DeLauro, whose district includes New Haven and some surrounding towns, angrily broke an uneasy peace among Connecticut's all-Democratic delegation to the Congress in an interview with POLITICO, the Washington-based political news outlet.

"No individual should hold health care hostage, including Joe Lieberman, and I'll say it flat out, I think he ought to be recalled," POLITICO quoted DeLauro as saying Tuesday.

Connecticut law has no provision for recall of state officials - though the concept has been considered in recent years after a spate of state and municipal corruption scandals - and rules on expulsion from branches of Congress are controlled by the House and Senate themselves.
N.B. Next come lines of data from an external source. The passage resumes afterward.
(* ===== verification/CfgKeep.v ===== *)
(** * What only a reset changes

    Whether the node is provisioned and whether its network is valid: no handler
    of the Configuration Server but that of a reset changes either. *)

From S2P Require Import Prelude NetBuf Cmac Ccm MeshCrypto NetState NetIv TransState TransTx Access Beacon Proxy CfgState CfgModels CfgSrv.

Definition same_life (s s' : node) : Prop :=
  nd_provisioned s' = nd_provisioned s /\ valid (nd_net s') = valid (nd_net s).
#[export] Instance same_life_pre : PreOrder same_life.
Proof. split; [by intros s|]. unfold same_life. intros s1 s2 s3 [] []. split; congruence. Qed.

Create HintDb life.

Section steps.
Context {cfg : MeshConfig} {env : CfgEnv} {aenv : AccEnv}.
Local Notation keeps m := (stm_keeps same_life m).

Lemma life_mod_net f : (forall m, valid (f m) = valid m) -> keeps (mod_net f).
Proof. intros Hf. apply keeps_modify. intros s. split; [done|apply Hf]. Qed.
Lemma life_acc {T} (m : A T) : keeps (acc m).
Proof. intros s a s' e. unfold acc. destruct (m (nd_acc s)) as [[[b ac] ea]|]; [|done]. by intros [= _ <- _]. Qed.
Lemma life_mod_srv f : keeps (mod_srv f).
Proof. by apply keeps_modify. Qed.
Lemma life_mod_model r f : keeps (mod_model r f).
Proof. by apply keeps_modify. Qed.
Lemma life_reply r ctx cap msg : keeps (reply r ctx cap msg).
Proof. unfold reply. keeps_steps. Qed.

Lemma life_revoke i : keeps (mod_net (fun m => bt_mesh_net_revoke_keys m i)).
Proof. apply life_mod_net. intros m. unfold bt_mesh_net_revoke_keys, set_sub. by destruct (subs m !! i), m. Qed.

End steps.
#[export] Hint Resolve life_revoke life_acc life_mod_srv life_mod_model life_reply : life.

(** Runs through a handler, unfolding what it calls. *)
Ltac head t := lazymatch t with ?f _ => head f | _ => t end.
Ltac life_step :=
  first
    [ keeps_step
    | solve [auto with life nocore]
    | lazymatch goal with
      | |- stm_keeps _ (mod_net _) =>
          apply life_mod_net; intros []; cbn; try done; repeat (case_match; cbn); done
      | |- stm_keeps _ (stm_modify _) => by apply keeps_modify
      | |- stm_keeps _ ?m => let h := head m in unfold h
      end ].
Ltac life := repeat life_step.

Section keeps.
Context {cfg : MeshConfig} {env : CfgEnv} {aenv : AccEnv}.
Local Notation keeps m := (stm_keeps same_life m).

Lemma life_mod_unbind r k : keeps (mod_unbind r k).
Proof. life. Qed.
Lemma life_mod_bind r k : keeps (mod_bind r k).
Proof. life. Qed.
Lemma life_for_refs rs f : (forall r, keeps (f r)) -> keeps (for_refs rs f).
Proof. intros Hf. induction rs as [|r rs IH]; cbn [for_refs]; life. Qed.
Lemma life_for_models i vnd js f : (forall r, keeps (f r)) -> keeps (for_models i vnd js f).
Proof. intros Hf. induction js as [|j js IH]; cbn [for_models]; life. Qed.
Lemma life_elem_models i f : (forall r, keeps (f r)) -> keeps (for_elem_models i f).
Proof. intros Hf. unfold for_elem_models. keeps_steps; by apply life_for_models. Qed.
Lemma life_setup n i : keeps (setup_elems n i).
Proof.
  revert i. induction n as [|n IH]; intros i; cbn [setup_elems]; [life|]. keeps_steps; [|apply IH].
  apply life_elem_models. intros r. keeps_steps; [apply life_mod_bind|life].
Qed.
Lemma life_copy_elem i : keeps (_elem_sub_bind i).
Proof. apply life_elem_models. intros r. life. Qed.
#[local] Hint Resolve life_mod_unbind life_mod_bind life_setup life_copy_elem : life.
Lemma life_app_key_del j : keeps (_app_key_del j).
Proof. unfold _app_key_del, model_foreach. keeps_steps; [apply life_for_refs; intros r; life|life]. Qed.
#[local] Hint Resolve life_app_key_del : life.
Lemma life_app_keys_del p js : keeps (app_keys_del p js).
Proof. induction js as [|j js IH]; cbn [app_keys_del]; [life|]. keeps_steps; [auto with life|apply IH]. Qed.
#[local] Hint Resolve life_app_keys_del : life.

Lemma life_cfg_reset : keeps bt_mesh_cfg_reset.
Proof. life. Qed.

Lemma life_table : Forall (fun op => op.1.1 = OP_NODE_RESET \/ forall r ctx buf, keeps (op.2 r ctx buf)) bt_mesh_cfg_srv_op.
Proof.
  unfold bt_mesh_cfg_srv_op. repeat apply List.Forall_cons; try apply List.Forall_nil; cbn [fst snd];
    first [by left | right; intros r ctx buf; life].
Qed.
End keeps.
(* ===== verification/CfgSafe.v ===== *)
(** * Every message for the Configuration Server is handled (CfgSrv.v)

    The handlers one by one, then the server: it is defined on every message, but
    for one length of one message; it answers within its buffers; and the
    invariant of CfgWf.v holds at every step. *)

From S2P Require Import Prelude NetBuf Cmac Ccm MeshCrypto NetState NetIv TransState TransTx Access Beacon Proxy CfgState CfgModels CfgSrv CfgWf CfgOk.

Section safe.
Context {cfg : MeshConfig} {env : CfgEnv} {laws : CfgLaws}.
Variable sh : composition.
Implicit Types s : node.

Notation anywhere := (fun _ _ => True).

(** ** Subnets and keys by index *)

Lemma subnet_get_Some m idx i : bt_mesh_subnet_get m idx = Some i -> idx <> BT_MESH_KEY_ANY ->
  exists sub, subs m !! i = Some sub /\ sub_net_idx sub = idx.
Proof.
  unfold bt_mesh_subnet_get. intros H Hi. apply Z.eqb_neq in Hi. rewrite Hi in H.
  apply find_index_Some in H as (sub & Hs & ?%Z.eqb_eq). eauto.
Qed.
Lemma subnet_get_view m idx i : bt_mesh_subnet_get m idx = Some i -> idx <> BT_MESH_KEY_ANY -> sub_view m !! i = Some idx.
Proof. intros H Hi. destruct (subnet_get_Some _ _ _ H Hi) as (s & Hs & <-). unfold sub_view. by rewrite list_lookup_fmap, Hs. Qed.
Lemma subnet_get_None m idx : bt_mesh_subnet_get m idx = None -> idx ∉ sub_view m.
Proof.
  unfold bt_mesh_subnet_get. destruct (idx =? BT_MESH_KEY_ANY); [done|]. intros H%find_index_None Hin.
  apply list_elem_of_fmap in Hin as (s & -> & Hs). eapply list.Forall_forall in H; [|exact Hs]. cbv beta in H.
  by rewrite Z.eqb_refl in H.
Qed.
Lemma sub_slot s i : node_wf sh s -> (exists n, sub_view (nd_net s) !! i = Some n) -> exists sub, subs (nd_net s) !! i = Some sub.
Proof.
  intros _ [n Hn]. unfold sub_view in Hn. rewrite list_lookup_fmap in Hn. destruct (subs (nd_net s) !! i); [eauto|done].
Qed.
But DeLauro's remarks are a stark departure from the tone of the state's delegation in recent months, as Lieberman has increasingly frustrated reform supporters with his opposition to key facets of the Democratic package, including several that he has supported in the past, like a purchasing exchange for health insurance plans for the uninsured and a proposal to let those under age 65 buy in to Medicare.

Lieberman remains a registered Democrat despite still-resonant and bitter battles with his party's base since his near-defeat in 2006. And despite vigorous opposition to his recent maneuverings in the health care debate, the Connecticut delegation members have notably refrained from directly criticizing him.

But that could be changing.

"It's very disappointing for those of us who have been out there doing the town hall meetings and making the case, and seeing that the public really has stayed with us on this issue, to see the position that he announced over the weekend," Courtney said on "The Ed Show" on MSNBC Monday night.

"Again, the Medicare buy-in, as you point out, was part of the Democratic platform going back to the Gore/Lieberman campaign," Courtney said. "And certainly, it would seem that that was a reasonable attempt to try and get his vote given the fact that he went out and campaigned for vice president on that issue."

No flip-flop

In a written statement of his own Tuesday, released by his press staff, Lieberman said there is "much that is needed and worthy in the core bill that I support." And he rebutted claims that he had "flip-flopped" on issues like the Medicare buy-in, which he supported in less dire fiscal times.

"The process to reach agreement on a bill has often been difficult, but I sense we are now taking significant steps forward to obtain 60 votes on the Senate floor," Lieberman's statement said in part. "I look forward to passing a bill that will give the American people genuine health care reform without impeding our recovery from the current recession or adding to our exploding national debt."

Portions of an Associated Press report were included in this story.